The Tokyo High Court denied compensation yesterday to the family of a deceased forced laborer from China who escaped from a work site toward the close of World War II and hid in the mountains for some 13 years, unaware that the war had ended.
The high court overturned a 2001 Tokyo District Court decision that marked the first time Japanese judges had awarded compensation to a foreign national forcibly brought to Japan for labor during the war.
The lower court said it awarded the redress not to compensate for the term of  forced labor service but rather to acknowledge the state's negligence in finding and protecting Liu Lianren following Japan's surrender.
The high court in Japan's capital agreed that the government's failure to protect Liu was wrong but rejected the family's demand for compensation for damages from the state, saying that no mutual agreement concerning state redress between Japan and China exists.

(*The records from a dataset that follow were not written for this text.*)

Lemma bondedNeighbors_total (bond : Epetra_BlockMap) (ids : list Z) (g : Z) :
  bondLayout bond ids →
  ∃ b, bondedNeighbors bond ids g = Ok b.
Proof.
  intros (Hlen & Hnn & Hids). unfold bondedNeighbors.
  case_decide as Hlid; [|by eexists].
  apply LID_present in Hlid as [Hrange Hg]. unfold NumMyElements, len in Hrange.
  set (lid := LID bond g) in *.
  assert (∃ s, ElementSizeList bond !! Z.to_nat lid = Some s) as [s Hs].
  { apply lookup_lt_is_Some. lia. }
  unfold FirstPointInElementList, ElementSize, at_.
  rewrite decide_True by lia.
  rewrite first_points_lookup by lia. simpl.
  rewrite decide_True by lia. rewrite Hs. simpl.
  destruct (sum_list_take_S _ _ _ Hnn Hs) as [Hoff Hend].
  set (off := 0 + sum_list (take (Z.to_nat lid) (ElementSizeList bond))) in *.
  pose proof (for_loop_outcome
    (λ i acc, acc = take (Z.to_nat i) (drop (Z.to_nat off) ids))
    (λ _, False) False
    (λ i bonded, neighborGlobalID ← at_ ids (off + i);
                 Ok (bonded ++ [neighborGlobalID])) s []) as Hloop.
  destruct (for_loop s _ []) as [b| |]; simpl in Hloop; [by eexists|..];
    exfalso; apply Hloop; try done.
  all: intros i acc Hi ->; eapply outcome_bind;
    [apply at_spec; unfold NumMyPoints, len in *; lia|];
    intros n [Hn _]; simpl;
    replace (Z.to_nat (i + 1)) with (S (Z.to_nat i)) by lia;
    symmetry; apply take_S_r; rewrite lookup_drop;
    by replace (Z.to_nat off + Z.to_nat i)%nat with (Z.to_nat (off + i)) by lia.
Qed.

Lemma bondedNeighbors_never_throws (bond : Epetra_BlockMap) (ids : list Z)
    (g : Z) (e : exn) :
  bondedNeighbors bond ids g ≠ Throw e.
Proof.
  assert (outcome (λ _, True) (λ _, False) True (bondedNeighbors bond ids g))
    as Hout.
  { unfold bondedNeighbors, ElementSize. case_decide; [|done].
    eapply outcome_bind; [by apply at_spec|]. intros first _.
    eapply outcome_bind; [by apply at_spec|]. intros n _.
    eapply outcome_weaken;
      [apply (for_loop_outcome (λ _ _, True) (λ _, False) True)|..];
      try done.
    intros i acc _ _. eapply outcome_bind; [by apply at_spec|].
    intros ? _. exact I. }
  intros Hthrow. by rewrite Hthrow in Hout.
Qed.

(** ** The contact search (contactSearch) *)

Lemma at_app_middle {A : Type} (pre post : list A) (x : A) :
  at_ (pre ++ x :: post) (len pre) = Ok x.
Proof.
  unfold at_, len. rewrite decide_True by lia. rewrite Nat2Z.id.
  by rewrite list_lookup_middle.
Qed.

Lemma retain_loop (map1 : Epetra_BlockMap) (sn : list Z) (g : Z)
    (bonded found : list Z) :
  ∀ (indices pre post l0 : list Z) (m : gmap Z (list Z)) (off : gset Z),
    sn = pre ++ found ++ post → length indices = length found →
    m !! g = Some l0 →
    for_each indices (retainBody map1 sn g bonded) (len pre, m, off)
    = Ok (len pre + len found,
          <[g := l0 ++ retained bonded found]> m,
          notOwned map1 (retained bonded found) ∪ off).
Proof.
  induction found as [|n found IH];
    intros [|i indices] pre post l0 m off Hsn Hlen Hm; simplify_eq/=.
  - unfold len, retained, notOwned. simpl. rewrite app_nil_r, Z.add_0_r.
    rewrite insert_id by done. f_equal. f_equal. set_solver.
  - rewrite at_app_middle. simpl.
    assert (len (pre ++ [n]) = len pre + 1) as Hpre
      by (unfold len; rewrite length_app; simpl; lia).
    assert (len pre + len (n :: found) = len (pre ++ [n]) + len found) as ->
      by (unfold len in *; simpl; lia).
    unfold retained at 1 2. destruct (decide (n ∈ bonded)) as [Hb|Hb].
    + rewrite filter_cons_False by tauto. rewrite <- Hpre.
      apply (IH indices (pre ++ [n]) post); [|done..].
      by rewrite <- app_assoc.
    + rewrite filter_cons_True by done. rewrite <- Hpre, Hm. simpl.
      erewrite (IH indices (pre ++ [n]) post (l0 ++ [n]));
        [| by rewrite <- app_assoc | done | by rewrite lookup_insert_eq].
      rewrite insert_insert_eq, <- app_assoc. simpl.
      f_equal. f_equal. unfold notOwned. rewrite filter_cons.
      case_decide; [rewrite list_to_set_cons|]; set_solver.
Qed.

Lemma searchBody_step (map1 bond : Epetra_BlockMap) (ids sn gids : list Z)
    (iPt g : Z) (bonded found pre post : list Z) (m : gmap Z (list Z))
    (off : gset Z) :
  at_ gids iPt = Ok g →
  bondedNeighbors bond ids g = Ok bonded →
  sn = pre ++ (len found :: found) ++ post →
  searchBody map1 bond ids sn gids iPt (len pre, m, off)
  = Ok (len pre + 1 + len found,
        <[g := default [] (m !! g) ++ retained bonded found]> m,
        notOwned map1 (retained bonded found) ∪ off).
Proof.
  intros Hg Hbonded Hsn. unfold searchBody. rewrite Hg. simpl.
  rewrite Hbonded. simpl. rewrite Hsn at 1. simpl.
  rewrite at_app_middle. simpl. unfold for_loop.
  assert (len pre + 1 = len (pre ++ [len found])) as ->
    by (unfold len; rewrite length_app; simpl; lia).
  destruct (m !! g) as [l0|] eqn:Hm; simpl.
  - apply (retain_loop _ _ _ _ _ _ _ post);
      [by rewrite Hsn, <- app_assoc | | done].
    rewrite length_seqZ. unfold len. lia.
  - erewrite (retain_loop _ _ _ _ _ _ _ post []);
      [| by rewrite Hsn, <- app_assoc | | by rewrite lookup_insert_eq].
    + by rewrite insert_insert_eq.
    + rewrite length_seqZ. unfold len. lia.
Qed.

Lemma seqZ_S (m : Z) (n : nat) :
  seqZ m (Z.of_nat (S n)) = m :: seqZ (m + 1) (Z.of_nat n).
Proof.
  rewrite seqZ_cons by lia. f_equal. f_equal; lia.
Qed.

Lemma encodeNeighborhood_cons (found : list Z) (nbrs : list (list Z)) :
  encodeNeighborhood (found :: nbrs)
  = (len found :: found) ++ encodeNeighborhood nbrs.
Proof. done. Qed.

According to the 2001 ruling, Liu was forcibly brought to Japan in September 1944 from his home in east China's Shandong Province.
Liu was forced to work at a mine in the town of Numata, in northwestern Hokkaido, from which he ran away with four other forced Chinese laborers in April 1945 and hid in the mountains until he was found in February 1958.
Liu lodged a suit in March 1996 seeking 20 million yen (US$184,000) in compensation. His eldest son, Liu Huanxin, continued the legal action after his father died in September 2000 at age 87.
Liu's family protested the high court ruling and said it would appeal to the Japanese Supreme Court.